We need to talk to people who live and work in our beats. That means we have to get out to our beats and find such people. We're not going to find them in East Lansing or at MSU. Really, the only people we should be quoting from outside our beats are our neutral experts. Pretty much everyone else needs to come from within our physical beats.
* We're writing before we're reporting. Too many stories have a main point and supporting points even though no or very few interviews had yet been done in those subject areas!
This isn;'t a term paper, where you start with the point your teacher wants you to support and then you find info that conforms to that point. This is a news story, where we don't know how we want to lay out a story until after we have talked to a wide range of sources and we see what kind of story we discovered.
It's not about presuming what the news is; if that's all we did, then the audience doesn't need us. We report, and then we write; not the other way around. We write based on the facts we discover by interviewing; not based on presumptions before interviewing.
* A lack of attention to detail. Like town names. It's not Saint Johns or St. John's, for example, it's St. Johns. That's what the city's own Web site says. We need to play attention to detail and get our basics exactly right. Getting basics wrong will quickly make you appear as unknowing impostors to our audience, which consists of people who live there and know the basics by heart.
If we are to be credible to them, then we have to get the basics right, every time.
* A lack of attribution. Too many stories offered information, but didn't say where the info was from. We need to be sure that if we get data or facts or history, we list from where we learned what we learned.

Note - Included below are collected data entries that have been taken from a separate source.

(** The attribute assignments of an update, in order. *)
Definition updated_row (tenant_id : string) (payload : AutomationUpdateRequest) (random : string) (t : Tables)
    (a : Automation) : result Automation :=
  let a := match aur_name payload with Some n => a <| au_name := PyStr.strip n |> | None => a end in
  a ← match aur_workflow_version_id payload with
      | Some i => _ ← require_version_for_definition tenant_id (au_workflow_definition_id a) i true t;
                  mret (a <| au_workflow_version_id := i |>)
      | None => mret a end;
  a ← match aur_brand_id payload with
      | Some i => _ ← require_active_brand tenant_id i t; mret (a <| au_brand_id := i |>)
      | None => mret a end;
  let a := match aur_enabled payload with Some b => a <| au_enabled := b |> | None => a end in
  let a := match aur_trigger_type payload with Some ty => a <| au_trigger_type := ty |> | None => a end in
  a ← updated_trigger payload random a;
  let a := match aur_timezone payload with Some z => a <| au_timezone := z |> | None => a end in
  mret (match aur_settings payload with
        | Some o => a <| au_settings := sanitize_mapping (Some o) |> | None => a end).

Definition is_given {A} (o : option A) : bool := match o with Some _ => true | None => false end.

Definition schedule_dirty (payload : AutomationUpdateRequest) : bool :=
  is_given (aur_enabled payload) || is_given (aur_trigger_type payload) ||
  is_given (aur_trigger_config payload) || is_given (aur_timezone payload).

* Borrowing from other media. That's a no-no. Don't cite another newspaper or TV station or news Web site; see where they got the info from, and then contact those sources directly, yourself. Media can't just cannibalize from other media; at some point, someone has to get the info first-hand.
* Not conforming to AP Style. We were very sloppy overall in this regard. Please proof your work and make sure you are conforming to AP Style rules.

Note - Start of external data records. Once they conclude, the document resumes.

(* ===== verification/Inbox.v ===== *)
(** * Received webhooks and the world of the background jobs
    (approvals/models.py, approvals/repository.py)

    The inbox rows with every column, the queries on them, and the state the
    webhook ingress, the retention job and the task ledger share: the engine's
    store, the other tables, the broker, the replay keys and the archive. *)
From S2P Require Import Prelude PyStr Json Tables RunModels.

Module Inbox.
Import Tables Models.
Local Open Scope string_scope.
Local Open Scope list_scope.
Local Open Scope Z_scope.

Record WebhookInbox := {
  wi_id : string;
  wi_tenant_id : option string;
  wi_provider : string;
  wi_event_type : string;
  wi_dedupe_key : string;
  wi_payload : dict json;
  wi_received_at : option Z;
  wi_processed_at : option Z;
  wi_signature_valid : bool;
  wi_status : string;
  wi_error_message : option string;
}.
#[global] Instance eta_WebhookInbox : Settable WebhookInbox :=
  mk_settable _ (λ r, Build_WebhookInbox (wi_id r) (wi_tenant_id r) (wi_provider r) (wi_event_type r)
    (wi_dedupe_key r) (wi_payload r) (wi_received_at r) (wi_processed_at r) (wi_signature_valid r)
    (wi_status r) (wi_error_message r)).
#[global] Instance WebhookInbox_eq_dec : EqDecision WebhookInbox.
Proof. solve_decision. Defined.

(** Rows live in [ow_store], [ow_tables] and [ow_inbox].  The rest is outside
    the database: the inbox ids handed to the broker, the replay keys of Redis
    with their expiry, the objects of the archive. *)
Record OpsWorld := {
  ow_store : Store;
  ow_tables : Tables;
  ow_inbox : list WebhookInbox;
  ow_inbox_tasks : list string;
  ow_replay : list (string * Z);
  ow_objects : list (string * string);
}.
#[global] Instance eta_OpsWorld : Settable OpsWorld :=
  mk_settable _ (λ r, Build_OpsWorld (ow_store r) (ow_tables r) (ow_inbox r) (ow_inbox_tasks r)
    (ow_replay r) (ow_objects r)).

Definition empty_tables : Tables := Build_Tables [] [] [] [] [] [] [] [].

(** A call on the engine's store. *)
Definition on_store {A} (m : M Store A) : M OpsWorld A :=
  λ w, let '(r, st) := m (ow_store w) in (r, w <| ow_store := st |>).

(** [db.rollback()]: the rows are those of before; sent messages, drawn ids and
    what is outside the database stay. *)
Definition rolled_back (before after : OpsWorld) : OpsWorld :=
  after <| ow_store := ow_store before <| st_tasks := st_tasks (ow_store after) |>
                                       <| st_uuids := st_uuids (ow_store after) |> |>
        <| ow_tables := ow_tables before |> <| ow_inbox := ow_inbox before |>.

(** A session that ends with the call: commit, or rollback and raise. *)
Definition atomic {A} (m : M OpsWorld A) : M OpsWorld A := λ w,
  match m w with
  | (Ok a, w') => (Ok a, w')
  | (Raise e, w') => (Raise e, rolled_back w w')
  end.

(** The default of the id columns. *)
Definition new_id (uuid : nat → string) : M OpsWorld string :=
  w ← get_state;
  let u := st_uuids (ow_store w) in
  _ ← put_state (w <| ow_store ::= λ st, st <| st_uuids := S u |> |>);
  mret (uuid u).

(** ** approvals/repository.py *)

Definition get_webhook_by_dedupe_key (key : string) (inbox : list WebhookInbox) : option WebhookInbox :=
  List.find (λ x, bool_decide (wi_dedupe_key x = key)) inbox.

Definition get_pending_webhook (inbox_id : string) (inbox : list WebhookInbox) : option WebhookInbox :=
  row_by wi_id inbox_id inbox.

(** The insert is refused when the dedupe key is taken. *)
Definition create_webhook (row : WebhookInbox) : M OpsWorld unit :=
  w ← get_state;
  match get_webhook_by_dedupe_key (wi_dedupe_key row) (ow_inbox w) with
  | Some _ => raise (OtherException "IntegrityError" "webhooks_inbox_dedupe_key_key")
  | None => modify (λ w, w <| ow_inbox ::= λ l, l ++ [row] |>)
  end.

(** Attribute assignments on an inbox row. *)
Definition assign_inbox (inbox_id : string) (f : WebhookInbox → WebhookInbox) : M OpsWorld unit :=
  modify (λ w, w <| ow_inbox ::= set_row wi_id inbox_id f |>).

(** ** Lemmas *)

Lemma get_webhook_Some key inbox x :
  get_webhook_by_dedupe_key key inbox = Some x → x ∈ inbox ∧ wi_dedupe_key x = key.
Proof. intros [H1 H2]%find_Some_elem. by apply bool_decide_eq_true in H2. Qed.

Lemma get_webhook_None key inbox :
  get_webhook_by_dedupe_key key inbox = None → key ∉ wi_dedupe_key <$> inbox.
Proof.
  intros H%find_None_Forall. rewrite Forall_forall in H. intros (x & -> & Hx)%list_elem_of_fmap.
  specialize (H x Hx). by rewrite bool_decide_eq_true_2 in H.
Qed.

Lemma get_webhook_app key l k :
  get_webhook_by_dedupe_key key (l ++ k) =
    match get_webhook_by_dedupe_key key l with Some x => Some x | None => get_webhook_by_dedupe_key key k end.
Proof.
  unfold get_webhook_by_dedupe_key. induction l as [|x l IH]; [done|]. cbn. by case_bool_decide.
Qed.

Lemma get_webhook_elem inbox x :
  NoDup (wi_dedupe_key <$> inbox) → x ∈ inbox → get_webhook_by_dedupe_key (wi_dedupe_key x) inbox = Some x.
Proof. intros Hnd Hx. by apply (row_by_elem wi_dedupe_key). Qed.

(** What an atomic call guarantees of the rolled back world. *)
Lemma wp_atomic {A} (m : M OpsWorld A) Q E w :
  wp m Q (λ e w', E e (rolled_back w w')) w → wp (atomic m) Q E w.
Proof. unfold wp, atomic. by destruct (m w) as [[]]. Qed.

Lemma wp_on_store {A} (m : M Store A) (Q : A → OpsWorld → Prop) (E : exn → OpsWorld → Prop) w :
  wp m (λ a st, Q a (w <| ow_store := st |>)) (λ e st, E e (w <| ow_store := st |>)) (ow_store w) →
  wp (on_store m) Q E w.
Proof. unfold wp, on_store. by destruct (m (ow_store w)) as [[]]. Qed.

Lemma wp_new_id {B} uuid (k : string → M OpsWorld B) Q E w :
  wp (k (uuid (st_uuids (ow_store w)))) Q E (w <| ow_store ::= λ st, st <| st_uuids ::= S |> |>) →
  wp (new_id uuid ≫= k) Q E w.
Proof. intros H. exact H. Qed.
End Inbox.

The solutions? Actually, there's one, and it shouldn't be hard:
* We need to think back to what we did in JRN 200, and do it here. All the good traits and habits we learned in JRN 200 regarding story structure and sourcing and attribution and fact-checking weren't meant to be left behind in JRN 200. Rather, those skills -- especially those developed doing out-of-class stories -- were supposed to be brought here and used as a foundation that we build upon in JRN 300 with beat reporting.
Everything we learn in one class is expected to be something you'll know and use for the rest of your career, both academic and professional.

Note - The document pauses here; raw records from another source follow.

Lemma verify_cases secret body signature_header timestamp skew clock require :
  let verify := verify_generic_hmac hmac_sha256_hex secret body signature_header timestamp skew clock require in
  let signed := signed_message secret body signature_header timestamp skew clock require in
  let provided := (read_signature (default "" signature_header) timestamp).1 in
  (verify = Ok false ∧ ∀ m, ¬ signed m) ∨
  ∃ m, (∀ m', signed m' ↔ m' = m) ∧ verify = compare_digest (hmac_sha256_hex secret m) provided.
Proof.
  cbv zeta. unfold verify_generic_hmac, signed_message. destruct signature_header as [h|]; cbn [from_option id].
  2: { left. split; [done|]. by intros m (? & [=] & _). }
  destruct (PyStr.truthy secret) eqn:Hs; cbn [negb orb].
  2: { left. apply PyStr.truthy_false in Hs. split; [done|]. intros m (? & _ & Hne & _). by apply Hne. }
  destruct (PyStr.truthy h) eqn:Hh; cbn [negb].
  2: { left. apply PyStr.truthy_false in Hh. split; [done|]. intros m (? & [= <-] & _ & Hne & _). by apply Hne. }
  assert (secret ≠ "") as Hs' by (intros ->; done). assert (h ≠ "") as Hh' by (intros ->; done).
  destruct (read_signature h timestamp) as [provided ts] eqn:Hread. cbn [fst].
  destruct require; [|right; exists body; split; [|done]].
  - destruct ts as [t|].
    + destruct (Z.ltb_spec skew (Z.abs (clock - t))) as [Hfar|Hnear].
      * left. split; [done|]. intros m (h' & [= <-] & _ & _ & t' & E & ? & _). rewrite Hread in E.
        injection E as <-. lia.
      * right. exists (PyStr.of_Z t +:+ "." +:+ body). split; [|done]. intros m. split.
        -- intros (h' & [= <-] & _ & _ & t' & E & _ & ->). rewrite Hread in E. by injection E as <-.
        -- intros ->. exists h. split_and!; [done..|]. exists t. by rewrite Hread.
    + left. split; [done|]. intros m (h' & [= <-] & _ & _ & t' & E & _). by rewrite Hread in E.
  - intros m. split; [by intros (h' & _ & _ & _ & ->)|]. intros ->. by exists h.
Qed.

We simply don't have time to redo JRN 200 here. That's what JRN 200 was for. I can help people on particular points, but starting from scratch and reviewing EVERYTHING from the start simply isn't realistic.
So, look back at your JRN 200 semester. Think about the rules and principles and techniques you worked on there. And start doing it here. Then, when this semester is done, take what you did in JRN 200 and JRN 300, and use those skills as the foundation in other classes.
Right now, I'm teaching JRN 400, and I can tell you that you will be thrown into the deep end of the pool from the start. What we learn here you will need there, and you'll need to be ready to act on what you learned in JRN 300 on your first day of JRN 400.
You know how to do this. You did it in JRN 200. Now, let's do it here.